Computrace Backdoor Revisited This presentation includes a live demonstration of security flaws in modern anti-theft technologies that reside in firmware and PC BIOS of most popular laptops and some desktop computers. While physical security and a lack of proper code validation have already been shown in prior research presented at Black Hat 2009 by Anibal Sacco and Alfredo Ortega from Core Labs, in our research we demonstrate network security flaws. Our demo will show how to own remote hosts running Absolute Computrace. And there is a cool extra surprise for those who have already heard about Computrace network issues. Contemporary Automatic Program Analysis The ability to automatically discover security vulnerabilities has been coveted since Martin Bishop’s team found the black box in the 1992 film “Sneakers. Creating a Spider Goat: Using Transactional Memory Support for Security Often a solution from one area helps solve problems in a completely different field.

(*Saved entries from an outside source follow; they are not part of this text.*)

(** The discipline: everything is created once and released once, a volume after its
    group and before it, a namespace on a volume only, I/O only on a volume and with
    both buffers, and the end once, as the last event, with nothing left. *)
Definition e2e_track (l : option e2e_live) (e : e2e_event) : option e2e_live :=
  match l with
  | None | Some Over => None
  | Some (Live g v n j m b) =>
      match e, g, v, n, j, m, b with
      | EGroup id, None, None, _, _, _, _ => Some (Live (Some id) v n j m b)
      | EVolume id, Some _, None, _, _, _, _ => Some (Live g (Some id) n j m b)
      | EJson, _, _, _, false, _, _ => Some (Live g v n true m b)
      | EFreeJson, _, _, _, true, _, _ => Some (Live g v n false m b)
      | EMeta, _, _, _, _, false, _ => Some (Live g v n j true b)
      | EFreeMeta, _, _, _, _, true, _ => Some (Live g v n j false b)
      | ENvmf (NAddNs _ k _), _, Some _, None, _, _, _ => Some (Live g v (Some k) j m b)
      | ENvmf (NRemoveNs k), _, _, Some k', _, _, _ => if k =? k' then Some (Live g v None j m b) else None
      | EPause _, _, _, _, _, _, _ => l
      | EMapLba id _, _, Some id', _, _, _, _ => if id =? id' then l else None
      | EBuffer true, _, _, _, _, _, (false, r) => Some (Live g v n j m (true, r))
      | EBuffer false, _, _, _, _, _, (w, false) => Some (Live g v n j m (w, true))
      | EFreeBuffer true, _, _, _, _, _, (true, r) => Some (Live g v n j m (false, r))
      | EFreeBuffer false, _, _, _, _, _, (w, true) => Some (Live g v n j m (w, false))
      | EWrite id _ _ _, _, Some id', _, _, _, (true, true) => if id =? id' then l else None
      | ERead id _ _, _, Some id', _, _, _, (true, true) => if id =? id' then l else None
      | EVerified _, _, _, _, _, _, (true, true) => l
      | EDeleteVolume id, Some _, Some id', None, false, false, (false, false) =>
          if id =? id' then Some (Live g None n j m b) else None
      | EDeleteGroup id, Some id', None, None, false, false, (false, false) =>
          if id =? id' then Some (Live None v n j m b) else None
      | EFinished, None, None, None, false, false, (false, false) => Some Over
      | _, _, _, _, _, _, _ => None
      end
  end.

(** A part of the test returns, and leads from one state to another. *)
Definition leads {A} (l : e2e_live) (x : traced e2e_event A) (P : A -> e2e_live -> Prop) : Prop :=
  exists t a l', x = (t, Some a) /\ foldl e2e_track (Some l) t = Some l' /\ P a l'.

Lemma leads_ret {A} l (a : A) (P : A -> e2e_live -> Prop) : P a l -> leads l (tret a) P.
Proof. exists [], a, l. done. Qed.

Lemma leads_emit_bind {B} l e l' (f : unit -> traced e2e_event B) Q :
  e2e_track (Some l) e = Some l' -> leads l' (f tt) Q -> leads l (tbind (temit e) f) Q.
Proof.
  intros He (t & a & l'' & Hf & Ht & HQ). exists (e :: t), a, l''. cbn [tbind temit]. rewrite Hf.
  split_and!; [done|cbn [foldl]; now rewrite He|done].
Qed.

Lemma leads_bind {A B} l (x : traced e2e_event A) (f : A -> traced e2e_event B) P Q :
  leads l x P -> (forall a l', P a l' -> leads l' (f a) Q) -> leads l (tbind x f) Q.
Proof.
  intros (t & a & l' & -> & Ht & Ha) Hf. destruct (Hf a l' Ha) as (t' & b & l'' & Hb & Ht' & HQ).
  exists (t ++ t'), b, l''. cbn [tbind]. rewrite Hb. split_and!; [done|now rewrite foldl_app, Ht|done].
Qed.

(** The group and the volume are there, with a namespace and buffers. *)
Definition exported (g v : uuid) (n : option Z) (b : bool * bool) : e2e_live :=
  Live (Some g) (Some v) n false false b.

(** The callback of an accepted I/O comes, before the submission returns or at a poll. *)
Definition answered (a : e2e_answer) : Prop :=
  ea_code a = XSAN_OK -> is_Some (ea_call a) \/ Exists is_Some (ea_polls a).

Section Io.
Context (g v : uuid) (n : option Z).
#[local] Notation full := (exported g v n (true, true)).

Lemma completion_leads call c :
  leads full (completion call c) (fun c' l => l = full /\ ec_completed c' = true).
Proof.
  unfold completion, e2e_io_completion_cb. cbn [ec_original ec_buffer ec_len].
  destruct (ec_original c), (ec_buffer c); try (now apply leads_ret).
  destruct ((call.1 =? XSAN_OK) && (0 <? ec_len c)); [|now apply leads_ret].
  destruct (bool_decide _);
    (apply (leads_emit_bind _ _ full); [done|now apply leads_ret]).
Qed.

Lemma wait_leads polls c :
  ec_completed c = true \/ Exists is_Some polls ->
  leads full (wait_completed polls c) (fun _ l => l = full).
Proof.
  revert c. induction polls as [|p polls IH]; intros c Hc; cbn [wait_completed];
    destruct (ec_completed c); try (now apply leads_ret); destruct Hc as [Hc|Hc]; try discriminate.
  - now apply Exists_nil in Hc.
  - destruct p as [call|].
    + eapply leads_bind; [apply completion_leads|]. intros c' l [-> Hc']. apply IH. now left.
    + apply IH. right. apply Exists_cons in Hc as [[? ?]|Hc]; [discriminate|exact Hc].
Qed.

Lemma submit_leads e a c :
  e2e_track (Some full) e = Some full -> answered a ->
  leads full (e2e_submit e a c) (fun _ l => l = full).
Proof.
  intros He Ha. unfold e2e_submit.
  apply (leads_emit_bind _ _ full); [done|].
  eapply (leads_bind _ _ _ (fun c' l => l = full /\ (ec_completed c' = true \/ ea_call a = None))).
  { destruct (ea_call a); [|apply leads_ret; auto].
    destruct (completion_leads p c) as (t & c' & l & Ht & Hl & [-> Hc]). exists t, c', full. auto. }
  intros c' l [-> Hc]. destruct (Z.eqb_spec (ea_code a) XSAN_OK) as [Hok|_]; cbn [negb]; [|now apply leads_ret].
  eapply leads_bind; [apply wait_leads|intros ? l ->; now apply leads_ret].
  destruct Hc as [Hc|Hc]; [now left|]. destruct (Ha Hok) as [[? ?]|?]; [congruence|now right].
Qed.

We will show how TSX capabilities can be used for security. The abort context can be attributed to the address of the unauthorized memory write and to the instruction that caused it. Detecting memory changes with TSX but without the rollback capability. We will show a demo of TSX detecting malicious RAM modifications. We will also discuss potential problems – for example, a DoS attack on TSX to exhaust the Level 1 cache. Data-Only Pwning Microsoft Windows Kernel: Exploitation of Kernel Pool Overflows on Microsoft Windows 8. Kernel pool allocator plays a significant role in security of whole kernel.

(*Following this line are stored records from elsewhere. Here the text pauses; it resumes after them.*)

(** The returned path: without repetition, among the settled nodes; and
    when it is not empty, [end] has a label, is settled, and is the last
    node of the path. *)
Lemma tables_path :
  NoDup p ∧ (∀ x, x ∈ p -> x ∈ vis) ∧
  (p ≠ [] -> end_ ≠ "" ∧ end_ ∈ vis ∧ last p = Some end_) ∧
  (end_ ≠ "" -> end_ ∈ vis -> p ≠ []).
Proof.
  pose proof (k_path _ _ _ _ _ _ _ _ _ T) as Hp.
  case_bool_decide as Hcond.
  - pose proof (tables_end_settled Hcond) as Hend.
    destruct (tables_last_step Hend) as (vis0 & steps0 & Hvis & _ & _).
    rewrite Hvis in Hp at 1.
    assert (Hvis' : vis = vis0 ++ end_ :: []) by exact Hvis.
    destruct (tables_chain _ _ _ _ _ _ Hvis' (NoDup_nil_2)
                (fun x (H : x ∈ []) => H) Hp)
      as (Hnd & Hsub & _ & Hlast).
    split; [assumption|]. split; [assumption|]. split.
    + intros Hne. assert (He : end_ ≠ "").
      { intros ->. simpl in Hp. injection Hp as <-. congruence. }
      split; [assumption|]. split; [assumption|].
      destruct (Hlast He) as [pre ->]. apply last_snoc.
    + intros He _. destruct (Hlast He) as [pre ->].
      destruct pre; discriminate.
  - injection Hp as <-. split; [constructor|].
    split; [intros x Hx; inversion Hx|]. split; [congruence|].
    intros _ Hend. exfalso. apply Hcond.
    destruct (k_vis _ _ _ _ _ _ _ _ _ T _ Hend) as [[->|?] _]; auto.
Qed.

(** Walking back from a node with a cost builds a route whose weight,
    added to the cost of the node, is the cost of [end]; when the path
    begins at [start] its weight is that cost. *)
Lemma tables_route edges weight_type de :
  (∀ u v w e, has_entry (adj_list g) u (v, w, e) ->
     e ∈ edges ∧ w = _get_weight weight_type e ∧ links e u v) ->
  ∀ fuel n acc c_acc dn q,
    route edges weight_type (n :: acc) c_acc ->
    dist !! n = Some (Fin dn) -> dn + c_acc == de ->
    (∀ y rest, acc = y :: rest -> prev !! y = Some n) ->
    reconstruct fuel prev (Some n) acc = Return q ->
    head q = Some start ->
    ∃ c, route edges weight_type q c ∧ c == de.
Proof.
  intros Hadj.
  assert (Hstop : ∀ n acc, (∀ y rest, acc = y :: rest -> prev !! y = Some n) ->
                           head acc = Some start -> False).
  { intros n acc Hchain Hhd. destruct acc as [|y rest]; [discriminate|].
    injection Hhd as ->. specialize (Hchain start rest eq_refl).
    rewrite (k_start_prev _ _ _ _ _ _ _ _ _ T) in Hchain. discriminate. }
  induction fuel as [|fuel IH]; intros n acc c_acc dn q Hr Hdn Hsum
    Hchain H Hhd; simpl in H.
  - case_bool_decide; [|discriminate]. injection H as <-.
    exfalso. eauto.
  - case_bool_decide as Hempty.
    { injection H as <-. exfalso. eauto. }
    destruct (prev !! n) as [u|] eqn:Hu.
    + destruct (k_prev _ _ _ _ _ _ _ _ _ T n u Hu)
        as (_ & du & w & e & Hdu & Hent & Hdn').
      destruct (Hadj _ _ _ _ Hent) as (Hin & -> & Hl).
      rewrite Hdn in Hdn'. injection Hdn' as ->.
      eapply (IH u (n :: acc)); try eassumption.
      * eapply route_cons; eassumption.
      * lra.
      * intros y rest Heq. injection Heq as <- <-. assumption.
    + rewrite reconstruct_None in H. injection H as <-.
      simpl in Hhd. injection Hhd as ->.
      rewrite (k_start_dist _ _ _ _ _ _ _ _ _ T) in Hdn. injection Hdn as <-.
      exists c_acc. split; [assumption | lra].
Qed.

(** When no label is empty, the rebuilt path begins at [start]. *)
Lemma tables_head :
  start ≠ "" -> "" ∉ g_nodes g ->
  ∀ fuel n acc q,
    n = start ∨ is_Some (prev !! n) -> is_Some (dist !! n) ->
    reconstruct fuel prev (Some n) acc = Return q ->
    head q = Some start.
Proof.
  intros Hstart Hnodes.
  assert (Hne : ∀ n, is_Some (dist !! n) -> n ≠ "").
  { intros n Hn ->. apply elem_of_dom in Hn.
    rewrite (k_dom _ _ _ _ _ _ _ _ _ T) in Hn.
    rewrite elem_of_union, elem_of_singleton, elem_of_list_to_set in Hn.
    destruct Hn; [congruence | contradiction]. }
  induction fuel as [|fuel IH]; intros n acc q Hn Hd H; simpl in H;
    rewrite (bool_decide_eq_false_2 _ (Hne n Hd)) in H; [discriminate|].
  destruct (prev !! n) as [u|] eqn:Hu.
  - destruct (k_prev _ _ _ _ _ _ _ _ _ T n u Hu) as [Hvis _].
    destruct (k_vis _ _ _ _ _ _ _ _ _ T u Hvis) as [Hreach [d Hdu]].
    eapply IH; [| |eassumption]; eauto.
  - rewrite reconstruct_None in H. injection H as <-.
    destruct Hn as [->|[? ?]]; [reflexivity | discriminate].
Qed.

End Tables.

(** ** Properties of every run *)

(** X4.  The steps of every run begin with the step of [start]: no
    predecessor yet, cost 0 for [start] and the sentinel for every other
    declared node. *)
Theorem trace_begins_at_start set_iter sqrt g start end_ p steps :
  search_run set_iter sqrt g start end_ (p, steps) ->
  ∃ s rest,
    steps = s :: rest ∧ current s = start ∧ visited s = set_iter [start] ∧
    previous s = ∅ ∧ distances s !! start = Some (Fin 0) ∧
    ∀ n, n ∈ g_nodes g -> n ≠ start -> distances s !! n = Some (Fin 999999).
Proof.
  intros Hrun. apply search_run_tables in Hrun as (dist & prev & vis & T).
  destruct (k_first _ _ _ _ _ _ _ _ _ T) as [rest ->].
  eexists _, rest. split; [reflexivity|]. simpl.
  split; [reflexivity|]. split; [reflexivity|]. split; [reflexivity|].
  unfold initial_distances. split.
  - rewrite lookup_fmap, lookup_insert_eq. reflexivity.
  - intros n Hn Hne. rewrite lookup_fmap, lookup_insert_ne by congruence.
    assert (Hd : n ∈ dom (list_to_map (map (fun node => (node, Inf))
                                           (g_nodes g))
                          : gmap string float)).
    { rewrite dom_initial_adj. apply elem_of_list_to_set. assumption. }
    apply elem_of_dom in Hd as [v Hv]. rewrite Hv.
    apply lookup_initial in Hv as ->. reflexivity.
Qed.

Since Windows 7, Microsoft started to enhance the security of the Windows kernel pool allocator. Then Microsoft eliminated “0xBAD0B0B0” technique in Windows 8. 1, and there is no easy technique to exploit Pool Overflows on Windows 8. This talk presents a new technique of exploiting pool overflows, with very interesting effect: elevating privileges without executing any kernel shellcode or using ROP. We will provide code that presents different behaviors when running on native hosts vs. The detection is based on specially crafted X86 instruction sequences that expose the fundamental limitation of binary instrument and translation.